Nella Proposta di Delibera manca totalmente il vincolo di precedenza alle opere OO.PP. rispetto alla costruzione dello stadio, come invece era inserito nella Delibera dell'Assessore Caudo del 2014.

 

PUBBLICA UTILITÀ

- Le opere pubbliche, fondamentali per decidere la pubblica utilità del progetto, sono quelle a carico del privato e non l'insieme delle opere pubbliche che verranno realizzate nell'area interessata al progetto.

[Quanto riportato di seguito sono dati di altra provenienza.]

(* ===== verification/LoaderSpec.v ===== *)
(** * Correctness of program loading

    The code of [Loader] against two descriptions: the image a file describes,
    and the memory a process sees.  [image_at] ties the second to the page
    tables and frames: pages, their rights, and a byte for each address. *)

From S2P Require Import Prelude Mem Addr Paging Layout Std FsTypes Elf Extern Region Pmm PageTable PageWalk PageTableSpec PageMap Mapper Vmm AddressSpace Loader.

Lemma VirtAddr_new_ok v : canonical v -> VirtAddr_new v = Ret v.
Proof. intros H. unfold VirtAddr_new. by rewrite new_truncate_id, Z.eqb_refl by done. Qed.

(** ** The image a file describes *)

Definition exec_segment (base : Z) (s : LoadSegment) : ExecSegment :=
  mkExecSegment (ls_vaddr s + base) (ls_data s) (ls_memsz s)
    (mkSegmentFlags (negb (Z.land (ls_flags s) PF_W =? 0)) (negb (Z.land (ls_flags s) PF_X =? 0))).

Definition load_base (h : Elf64Header) : Z := if e_type h =? ET_DYN then USER_PIE_BASE else 0.

(** The program headers whose data and addresses are 64-bit numbers. *)
Definition headers_fit (data : list Z) (h : Elf64Header) : Prop :=
  forall i, 0 <= i < e_phnum h -> range_fits (phdr_at data h i) /\
    (p_type (phdr_at data h i) = PT_LOAD -> p_vaddr (phdr_at data h i) + load_base h < U64).

Section Image.
Context {V : Type} `{AV : ArrayVec ExecSegment V MAX_SEGMENTS}.
Context (data : list Z) (h : Elf64Header) (Hfile : is_file data) (Hv : valid_elf data h).
Context (Hrel : e_type h <> ET_REL) (Hfit : headers_fit data h).

Definition described (i : Z) : option LoadSegment :=
  let p := phdr_at data h i in if p_type p =? PT_LOAD then Some (segment_of data p) else None.

Lemma for_segments_collect n i (v : V) :
  0 <= i -> i + Z.of_nat n = e_phnum h -> Z.of_nat (length (av_as_slice v)) <= MAX_SEGMENTS ->
  wp (for_segments (mkElfFile data h) (collect_segment (load_base h)) i n v) (fun r =>
    let segs := exec_segment (load_base h) <$> omap described (seqZ i (Z.of_nat n)) in
    match r with
    | Ok v' => av_as_slice v' = av_as_slice v ++ segs /\ Z.of_nat (length (av_as_slice v')) <= MAX_SEGMENTS
    | Err e => e = TooManySegments /\ MAX_SEGMENTS < Z.of_nat (length (av_as_slice v) + length segs)
    end).
Proof using Hfile Hv Hrel Hfit.
  revert i v. induction n as [|n IH]; intros i v Hi Hn Hm; cbn [for_segments].
  { wp_step. by rewrite app_nil_r. }
  destruct (Hfit i ltac:(lia)) as [Hf Hva]. 
  assert (load_segment (mkElfFile data h) i = Ret (described i)) as -> by (by apply load_segment_eq; [..|lia|]).
  wp_step. wp_step. rewrite seqZ_cons by lia. rewrite <- Z.add_1_r. replace (Z.pred (Z.of_nat (S n))) with (Z.of_nat n) by lia.
  destruct (described i) as [s|] eqn:Ed.
  2:{ eapply wp_mono; [apply (IH (i + 1) v); [lia|lia|done]|]. intros r Hr. simpl. rewrite Ed. exact Hr. }
  assert (ls_vaddr s + load_base h < U64) as Hu.
  { unfold described in Ed. revert Ed. case (Z.eqb_spec _ _); [|done]. intros Ep [= <-]. by apply Hva. }
  assert (collect_segment (load_base h) s v = Ret match av_try_push v (exec_segment (load_base h) s) with
    | Some v => Ok v | None => Err TooManySegments end) as ->.
  { unfold collect_segment. rewrite add64_ok by done. cbn [mbind exec_bind].
    change (mkExecSegment _ _ _ _) with (exec_segment (load_base h) s). by destruct (av_try_push _ _). }
  wp_step. wp_step. pose proof (av_try_push_spec v (exec_segment (load_base h) s)) as Hp.
  destruct (av_try_push v (exec_segment (load_base h) s)) as [v1|];
    change (omap described (i :: seqZ (i + 1) (Z.of_nat n))) with (match described i with Some y => y :: omap described (seqZ (i + 1) (Z.of_nat n)) | None => omap described (seqZ (i + 1) (Z.of_nat n)) end);
    rewrite Ed, fmap_cons.
  - destruct Hp as [Hm1 Hp]. eapply wp_mono; [apply (IH (i + 1) v1); [lia|lia|]|].
    { rewrite Hp, length_app. cbn [length]. lia. } intros [v2|e] Hr.
    + destruct Hr as [Hr ?]. split; [|done]. rewrite Hr, Hp, <- app_assoc. done.
    + destruct Hr as [-> Hr]. split; [done|]. rewrite Hp, length_app in Hr. cbn [length] in *. lia.
  - apply wp_ret. split; [done|]. cbn [length]. lia.
Qed.

Lemma wp_collect_segments :
  wp (collect_segments (V := V) (mkElfFile data h) (load_base h)) (fun r =>
    match r with
    | Ok v => av_as_slice v = exec_segment (load_base h) <$> load_segments data h /\
        Z.of_nat (length (load_segments data h)) <= MAX_SEGMENTS
    | Err e => e = TooManySegments /\ MAX_SEGMENTS < Z.of_nat (length (load_segments data h))
    end).
Proof using Hfile Hv Hrel Hfit.
  destruct (valid_ranges data h Hfile Hv) as (_ & _ & _ & Hn & _). unfold collect_segments. cbn [elf_header].
  eapply wp_mono; [apply for_segments_collect; [lia|lia|by rewrite av_new_spec]|]. rewrite Z2Nat.id, av_new_spec by lia.
  intros [v|e] Hr; cbv zeta in Hr; [destruct Hr as [Hr Hm]; split; [exact Hr|]; rewrite Hr in Hm; cbn [app] in Hm; by rewrite length_fmap in Hm|]. by rewrite length_fmap in Hr.
Qed.

(** A file whose headers fit is loaded as it describes itself, unless it has
    more than 16 segments. *)
Lemma wp_load_binary :
  entry_point (mkElfFile data h) + load_base h < U64 ->
  wp (load_binary data) (fun r =>
    match r with
    | Ok image => im_entry_point image = e_entry h + load_base h /\ im_base_addr image = load_base h /\
        im_needs_relocation image = (e_type h =? ET_DYN) /\
        im_elf_data image = (if e_type h =? ET_DYN then Some data else None) /\
        av_as_slice (im_segments image) = exec_segment (load_base h) <$> load_segments data h /\
        Z.of_nat (length (load_segments data h)) <= MAX_SEGMENTS
    | Err e => e = TooManySegments /\ MAX_SEGMENTS < Z.of_nat (length (load_segments data h))
    end).
Proof using Hfile Hv Hrel Hfit.
  intros He. pose proof wp_collect_segments as Hc. unfold load_binary, BINARY_FORMATS, probe_formats, ElfHandler_probe.
  destruct Hv as [Hsz Hm _ _ Hty _ _ _ _]. rewrite (proj2 (Z.leb_le _ _)) by lia.
  wp_step. wp_step. apply wp_slice; [lia|lia|]. wp_step. change (Z.to_nat (4 - 0)) with 4%nat. rewrite drop_0, Hm.
  change (bytes_eqb ELF_MAGIC _) with true. cbv iota.
  unfold ElfHandler_load. wp_step. unfold ElfFile_parse. wp_step.
  eapply wp_mono; [by apply wp_Elf64Header_parse|]. intros [h'|e] Hr; [|by destruct (Hr h)].
  assert (h' = h) as -> by (by rewrite (ve_fields _ _ Hr), (ve_fields _ _ Hv)).
  wp_step. wp_step. unfold elf_type, Elf64Header_elf_type. cbn [elf_header].
  assert (e_type h = ET_EXEC \/ e_type h = ET_DYN) as [Et|Et] by tauto; rewrite Et; simpl; wp_step.
  - assert (load_base h = 0) as Hb by (unfold load_base; by rewrite Et). rewrite Hb in He, Hc |- *.
    unfold load_exec. wp_step. eapply wp_mono; [exact Hc|]. intros [v|e] Hs; wp_step; [|done].
    destruct Hs as [? ?]. split_and!; [unfold entry_point in *; simpl in *; lia|done..].
  - assert (load_base h = USER_PIE_BASE) as Hb by (unfold load_base; by rewrite Et).
    rewrite Hb in He, Hc |- *.
    unfold load_dyn. wp_step. eapply wp_mono; [exact Hc|]. intros [v|e] Hs; [|by wp_step]. wp_step. wp_step.
    wp_step. destruct Hs as [? ?]. split_and!; [unfold entry_point in *; simpl in *; lia|done..].
Qed.
End Image.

- In questa delibera, a carico del privato, risulta solo un'opera infrastrutturale (“Il Tronchetto). Le altre sono opere manutentive, che rischiano in futuro di rimanere a carico dell'Amministrazione Comunale di Roma. Ricordiamo, infatti, che il Ponte dei Congressi è un'opera del tutto a se stante, per la quale sono stati già stanziati 145 milioni di Euro dal Governo e che non verrà realizzata dal proponente.

 

SVILUPPO DEL QUADRANTE SUD DI ROMA

- Scopo della realizzazione del nuovo stadio della Roma era lo sviluppo del quadrante Sud della città, non solo lo stadio fine a se stesso. Occasione che in questo modo si perde, vista l'assenza nel progetto del Ponte Traiano, che avrebbe unito i due quadranti della città e che avrebbe connesso l'opera al Porto e all'Aeroporto, attraverso l'Autostrada Roma-Fiumicino.

 

SICUREZZA

- Il progetto prevede un'unica via di accesso e un'unica via di uscita, poiché sono state tagliate le altre opere pubbliche. Non sono quindi garantiti gli standard di sicurezza, su cui si esprimerà il Tavolo sull'ordine e sicurezza.

 

UEFA

- Ha senso costruire adesso un impianto sportivo che ambisce a ospitare eventi sportivi internazionali ma che, già in partenza, è al di sotto della soglia Uefa dei 60.000 posti?

 

NO ALLA DELIBERA UNICA

- Grazie ai rilievi del PD, la Giunta M5S ha abbandonato l'idea di una delibera unica in favore di due delibere distinte, una relativa alla pubblica utilità e una alla Variante Urbanistica.

11.16 - Ancora Pelonzi: "Sulla delibera si parla di contestualità ma è una presa in giro. Prima le opere pubbliche, poi lo Stadio"

11.15 - Prende la parola Ilaria Piccolo: "Hanno tolto le opere pubbliche. Inoltre hanno cambiato la tempistica. Ci sarebbero dovute essere prima le opere pubbliche e poi lo Stadio. Noi del PD non indietreggeremo su questo fatto"

11.10 - Le parole di Michela Di Biase, capogruppo del PD al Campidoglio: "Siamo d'accordo sullo stadio della Roma ma eravamo a favore di un progetto che servisse a un'intera città, la delibera è inaccettabile. Presenteremo emendamenti su tutto quello che abbiamo detto".

11:00 - Presiede la conferenza, Giulio Pelonzi.